The debate on which scenario it actually was, still rages on. But perhaps most telling is that here in Chicago, as well as in many other cities with Final Cut Pro Users Group Communities, there has been a small but very significant bit of name changing going on.

CHIFCPUG is dead! Long live CHICPUG!

Notice the difference? Very similar, yet the difference represents a chasm. Just one letter, but it epitomizes the significant shift in my corner of the professional editing community world.

The Chicago Final Cut Pro Users Group is now The Chicago Creative Pro User Group.

And it’s not just Chicago. When the National Association of Broadcasters (NAB) convention takes place in Las Vegas next month, there will be no Final Cut Pro Users Group SuperMeet. In its place will be the Creative Pro Users Group SuperMeet.

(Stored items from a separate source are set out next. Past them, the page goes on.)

Lemma aggregate_loop_raises ret rs e :
  aggregate_loop ret rs = Raise e → e ≠ ConnectionError.
Proof.
  revert ret. induction rs as [|r rs IH]; intros ret; simpl; [done|].
  destruct (aggregate_keys ret r (dict_keys r)) as [ret'|e'] eqn:Hk; simpl.
  - apply IH.
  - intros [= <-]. by eapply aggregate_keys_raises.
Qed.

Lemma get_contribution_raises net user release e :
  get_contribution_for_user net user release = Raise e → e ≠ ConnectionError.
Proof.
  unfold get_contribution_for_user.
  destruct (fetch_raw net _) as [v|e0] eqn:Hraw; simpl.
  - destruct (truthy v); [|done].
    destruct v as [| | | | |d]; simpl; try by intros [= <-].
    unfold dict_getitem. destruct (dict_get d "marks") as [marks|]; simpl;
      [|by intros [= <-]].
    destruct marks as [| | | | |votes]; simpl; try by intros [= <-].
    destruct (py_sum votes.*2) as [total|e1] eqn:Hsum; simpl; [done|].
    apply py_sum_from_raises in Hsum as ->. by intros [= <-].
  - by rewrite (fetch_raw_is_Exception _ _ _ Hraw).
Qed.

Lemma collect_contributions_raises net release users unknown contribs e :
  collect_contributions net release users unknown contribs = Raise e →
  e ≠ ConnectionError.
Proof.
  revert unknown contribs. induction users as [|user users IH];
    intros unknown contribs; simpl; [done|].
  destruct (get_contribution_for_user net user release) as [v|e'] eqn:Hget;
    simpl.
  - destruct (truthy v); simpl; [|apply IH].
    destruct v; try (by intros [= <-]). apply IH.
  - intros [= <-]. by eapply get_contribution_raises.
Qed.

Lemma io_bind_raises {A B} (m : io A) (f : A → io B) (P : exn → Prop) e :
  io_res (m ≫= f) = Raise e →
  (∀ e', io_res m = Raise e' → P e') →
  (∀ a e', io_res (f a) = Raise e' → P e') →
  P e.
Proof.
  intros He Hm Hf. destruct m as [out [a|e0]]; simpl in *.
  - apply (Hf a). by destruct (f a).
  - apply Hm. by injection He as ->.
Qed.

Lemma get_tokens_raises script_dir fs path e :
  io_res (get_tokens script_dir fs path) = Raise e → e ≠ ConnectionError.
Proof.
  unfold get_tokens. destruct (fs _) as [msg|text]; simpl.
  - destruct (_ && _); by intros [= <-].
  - by destruct text.
Qed.

Lemma unpack_pairs_raises parts e :
  unpack_pairs parts = Raise e → e = ValueError.
Proof.
  induction parts as [|p parts IH]; simpl; [done|].
  destruct p as [|key [|value [|x p]]]; try by intros [= <-].
  destruct (unpack_pairs parts) as [ps|e']; simpl; [done|].
  intros [= <-]. by apply IH.
Qed.

Lemma get_eff_user_raises script_dir fs user map_path e :
  io_res (get_eff_user script_dir fs user map_path) = Raise e →
  e ≠ ConnectionError.
Proof.
  unfold get_eff_user. destruct map_path as [mp|]; [|done].
  destruct (negb _); [|done]. intros He.
  apply (io_bind_raises _ _ (λ e, e ≠ ConnectionError) _ He).
  - apply get_tokens_raises.
  - intros toks e' He'.
    apply (io_bind_raises _ _ (λ e, e ≠ ConnectionError) _ He').
    + unfold lift, parse_user_map. simpl. destruct toks as [toks|].
      * destruct (unpack_pairs _) as [ps|e1] eqn:Hp; simpl; [done|].
        apply unpack_pairs_raises in Hp as ->. by intros e2 [= <-].
      * by intros e2 [= <-].
    + done.
Qed.

Lemma eff_users_raises script_dir fs emails map_path e :
  io_res (eff_users script_dir fs emails map_path) = Raise e →
  e ≠ ConnectionError.
Proof.
  revert e. induction emails as [|email emails IH]; intros e; simpl; [done|].
  intros He. apply (io_bind_raises _ _ (λ e, e ≠ ConnectionError) _ He).
  - apply get_eff_user_raises.
  - intros u e' He'.
    apply (io_bind_raises _ _ (λ e, e ≠ ConnectionError) _ He'); [apply IH|done].
Qed.

Lemma get_users_from_file_raises script_dir fs path map_path e :
  io_res (get_users_from_file script_dir fs path map_path) = Raise e →
  e ≠ ConnectionError.
Proof.
  unfold get_users_from_file. intros He.
  apply (io_bind_raises _ _ (λ e, e ≠ ConnectionError) _ He).
  - apply get_tokens_raises.
  - intros [emails|] e' He'.
    + apply (io_bind_raises _ _ (λ e, e ≠ ConnectionError) _ He');
        [apply eff_users_raises|done].
    + simpl in He'. by injection He' as <-.
Qed.

Lemma display_stats_raises v e : io_res (display_stats v) ≠ Raise e.
Proof. unfold display_stats. by destruct (truthy v). Qed.

Lemma display_user_stats_raises net user release e :
  io_res (display_user_stats net user release) = Raise e → e ≠ ConnectionError.
Proof.
  unfold display_user_stats. intros He.
  apply (io_bind_raises _ _ (λ e, e ≠ ConnectionError) _ He).
  - simpl. apply get_contribution_raises.
  - intros v e' He'. by destruct (display_stats_raises v e').
Qed.

Lemma display_aggregate_stats_raises
    script_dir fs net path map_path release e :
  io_res (display_aggregate_stats script_dir fs net path map_path release)
  = Raise e →
  e ≠ ConnectionError.
Proof.
  unfold display_aggregate_stats. intros He.
  apply (io_bind_raises _ _ (λ e, e ≠ ConnectionError) _ He).
  - apply get_users_from_file_raises.
  - intros users e1 He1.
    apply (io_bind_raises _ _ (λ e, e ≠ ConnectionError) _ He1).
    + simpl. apply collect_contributions_raises.
    + intros [unknown contribs] e2 He2.
      apply (io_bind_raises _ _ (λ e, e ≠ ConnectionError) _ He2); [done|].
      intros _ e3 He3.
      apply (io_bind_raises _ _ (λ e, e ≠ ConnectionError) _ He3).
      * simpl. apply aggregate_loop_raises.
      * intros total e4 He4. by destruct (display_stats_raises (PDict total) e4).
Qed.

Once again, the F is no more.

Ditto for Boston, Washington D.C.-Virginia-Maryland and others. New York is the Moving Pictures Collective of NYC. San Francisco and Atlanta managed to avoid the name change altogether by being agnostic from the start as SF Cutters and Atlanta Cutters respectively.

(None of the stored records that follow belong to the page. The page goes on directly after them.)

(** X11: on load the page sends at most one request, and it sends the
    assign request for colour [c] exactly when the first [success]
    parameter is [true] and the first [color] parameter is [c], not empty;
    it moves to the processing stage exactly when it sends, and back to
    the selection stage exactly when it does not send and the first
    [canceled] parameter is [true]. *)
Theorem on_load_sends_exactly_when (API_BASE : string)
  (params : Pitch.URLSearchParams) :
  let sent := snd (Pitch.on_load API_BASE params) in
  let stage := fst (Pitch.on_load API_BASE params) in
  (sent = [] \/ exists c, sent = [Pitch.assignPixelAfterPayment API_BASE c])
  /\ (forall c,
        sent = [Pitch.assignPixelAfterPayment API_BASE c]
        <-> (Pitch.get "success" params = Some "true"
             /\ Pitch.get "color" params = Some c /\ c <> ""))
  /\ (stage = Some Pitch.processing <-> sent <> [])
  /\ (stage = Some Pitch.select
      <-> (sent = [] /\ Pitch.get "canceled" params = Some "true")).
Proof.
  intros sent stage. subst sent stage. unfold Pitch.on_load, Pitch.is_true,
    Pitch.nonempty.
  destruct (Pitch.get "success" params) as [s|];
    destruct (Pitch.get "color" params) as [c|];
    destruct (Pitch.get "canceled" params) as [k|];
    try destruct (String.eqb_spec s "true") as [-> | Hs];
    try destruct (String.eqb_spec k "true") as [-> | Hk];
    try (destruct c as [|c0 c1]; simpl);
    (split; [first [now left | right; eexists; reflexivity] |]);
    (split; [intros d; split;
             [ intros H; first [discriminate H
                               | apply assignPixelAfterPayment_inj in H;
                                 try (injection H as H); subst;
                                 repeat split; congruence
                               | inversion H; subst; repeat split; congruence ]
             | intros [H1 [H2 H3]]; congruence ] |]);
    (split; split; try discriminate; try congruence; try tauto;
     try (intros [H1 H2]; congruence); try (intros H; split; congruence)).
Qed.

(** ** The pitch page and the Express server, end to end *)

(** The answers the assign route can give. *)
Lemma assign_response_forms (run : Server.Run) (color : JS.value) (s : Store.t) :
  (exists pixel c, fst (Server.assign run color s) = assigned s pixel c)
  \/ (exists status e,
        fst (Server.assign run color s) = Server.json status (Server.Error e)
        /\ status <> 200%nat /\ e <> "").
Proof.
  destruct (assign_outcomes run color s)
    as [[_ Hno] | [[pixel [c [_ [_ [_ Heq]]]]] | [pixel [c [_ [_ [_ Heq]]]]]]].
  - right. revert Hno.
    unfold Server.assign, Store.respond, Store.bind, Store.await, Store.ret,
      Store.throw.
    destruct (Server.required_string color);
      [| intros _; do 2 eexists; split; [reflexivity | split; discriminate]].
    destruct (Server.fault run); simpl;
      destruct (List.length (Store.pixels s) =? 0)%nat; simpl;
      try destruct (nth_error _ _); simpl; intros Hno;
      try (now contradiction Hno);
      do 2 eexists; (split; [reflexivity | split; discriminate]).
  - right. rewrite Heq. do 2 eexists.
    split; [reflexivity | split; discriminate].
  - left. rewrite Heq. now exists pixel, c.
Qed.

Ironically, many of you will recall, Apple took over what would end up being the last NAB FCPUG SuperMeet, to preview Final Cut Pro X to a room full of professional editors. Professional editors, who would, two months later, wake up to their editing software of choice being unmercifully removed from the shelves and replaced with what even the most accepting editors would have to admit was a frighteningly incomplete version 1.0 of software that defied the collaborative workflow many of us made a living with.

Both Avid and Adobe Premiere wasted no time and pounced on the fumble when editors such as myself switched and/or returned to editing software that allowed us to keep working at the level we were accustomed to. Yes, there was a bit of a learning or re-learning curve, but even staying with Apple’s new editing tool would have been a learning curve. It was time to put our eggs in a new basket. A basket that worked today, not someday… maybe.

Probably the silver lining that came out of all the unpleasantness is that the discussion has once again become about the craft of editing rather than the platform specific-ness of the software. Even the best of us find ourselves with blinders on once in a while and it’s been refreshing to reassess the ol’ toolbox in the past year and reconnect with what we love about editing.

So, yes. I am sad to see the Chicago Final Cut Pro Users Group end an incredibly successful run. Yet, I am thrilled to see that in Chicago and in many other cities all over the world, that vibrant professional editing group of scrappy creative people, have dusted themselves off and moved forward. On to other tools and methods that will continue to help us all tell the amazing stories that we live to tell.

Long live the Chicago Creative Pro Users Group indeed.